(** X8. After a successful set of the comparator slot, reading the slot
    gives back the caller's object (the wrapped object when a generic
    wrapper was passed), the engine has a comparator, and the four other
    slots read as before. *)
Theorem comparator_set_then_get (self self' : Options) (value : PyValue) :
  comparator_set self value = (Return tt, self') ->
  comparator_get self' = match value with
                         | VComparator (PyGenericComparator ob _) => VUser ob
                         | _ => value
                         end
  /\ n_comparator (opts self') = get_comparator (py_comparator self')
  /\ is_Some (n_comparator (opts self'))
  /\ merge_operator_get self' = merge_operator_get self
  /\ filter_policy_get self' = filter_policy_get self
  /\ block_cache_get self' = block_cache_get self
  /\ block_cache_compressed_get self' = block_cache_compressed_get self.
Proof.
  unfold comparator_set.
  destruct value as [v|items|u|c|p|c|s].
  4: { destruct c; cbn; [discriminate| |]; intros [= <-]; cbn; eauto 10. }
  all: match goal with
       | |- context [PyGenericComparator_cinit ?x] =>
           destruct (PyGenericComparator_cinit x) as [g|e] eqn:Hc;
           [|discriminate];
           apply PyGenericComparator_cinit_ptr in Hc
             as (u' & name & Hv & _ & _ & ->);
           try discriminate; injection Hv as <-;
           intros [= <-]; cbn; eauto 10
       end.
Qed.

Lemma comparator_set_then_get_witness :
  comparator_get (comparator_set fresh_options (VUser faulty_comparator)).2
  = VUser faulty_comparator.
Proof.
  apply (comparator_set_then_get fresh_options _ (VUser faulty_comparator)).
  reflexivity.
Defined.

(** X9. An object that implements one of the two merge operator interfaces
    and whose [name] returns a string is accepted by the merge_operator
    slot: the slot reads back the object, the engine gets a wrapper with
    that name -- the associative wrapper whenever the object implements the
    associative interface, also when it implements both -- and the
    comparator slot is left alone. *)
Theorem merge_operator_set_then_get (self : Options) (u : UserObject)
    (name : string) :
  is_IAssociativeMergeOperator u || is_IMergeOperator u = true ->
  ob_name u = Return (DScalar (SStr name)) ->
  exists self',
    merge_operator_set self (VUser u) = (Return tt, self')
    /\ merge_operator_get self' = VUser u
    /\ n_merge_operator (opts self')
       = Some (if is_IAssociativeMergeOperator u
               then AssociativeMergeOperatorWrapper name u
               else MergeOperatorWrapper name u)
    /\ comparator_get self' = comparator_get self.
Proof.
  intros Hi Hn. unfold merge_operator_set, PyMergeOperator_cinit.
  rewrite Hn.
  destruct (is_IAssociativeMergeOperator u); cbn in *; [eauto 10|].
  rewrite Hi. cbn. eauto 10.
Qed.

Lemma merge_operator_set_then_get_witness :
  exists self',
    merge_operator_set fresh_options (VUser append_merge) = (Return tt, self')
    /\ merge_operator_get self' = VUser append_merge
    /\ n_merge_operator (opts self')
       = Some (AssociativeMergeOperatorWrapper "append" append_merge)
    /\ comparator_get self' = comparator_get fresh_options.
Proof.
  apply (merge_operator_set_then_get fresh_options append_merge "append");
    reflexivity.
Defined.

------------------------------------------------------------

About this task: Reproduce only what lies between the start of the listing above and the end of the line containing "[PyGenericComparator_cinit ?x] =>", keeping every line exact.

Solved problem:
(** X8. After a successful set of the comparator slot, reading the slot
    gives back the caller's object (the wrapped object when a generic
    wrapper was passed), the engine has a comparator, and the four other
    slots read as before. *)
Theorem comparator_set_then_get (self self' : Options) (value : PyValue) :
  comparator_set self value = (Return tt, self') ->
  comparator_get self' = match value with
                         | VComparator (PyGenericComparator ob _) => VUser ob
                         | _ => value
                         end
  /\ n_comparator (opts self') = get_comparator (py_comparator self')
  /\ is_Some (n_comparator (opts self'))
  /\ merge_operator_get self' = merge_operator_get self
  /\ filter_policy_get self' = filter_policy_get self
  /\ block_cache_get self' = block_cache_get self
  /\ block_cache_compressed_get self' = block_cache_compressed_get self.
Proof.
  unfold comparator_set.
  destruct value as [v|items|u|c|p|c|s].
  4: { destruct c; cbn; [discriminate| |]; intros [= <-]; cbn; eauto 10. }
  all: match goal with
       | |- context [PyGenericComparator_cinit ?x] =>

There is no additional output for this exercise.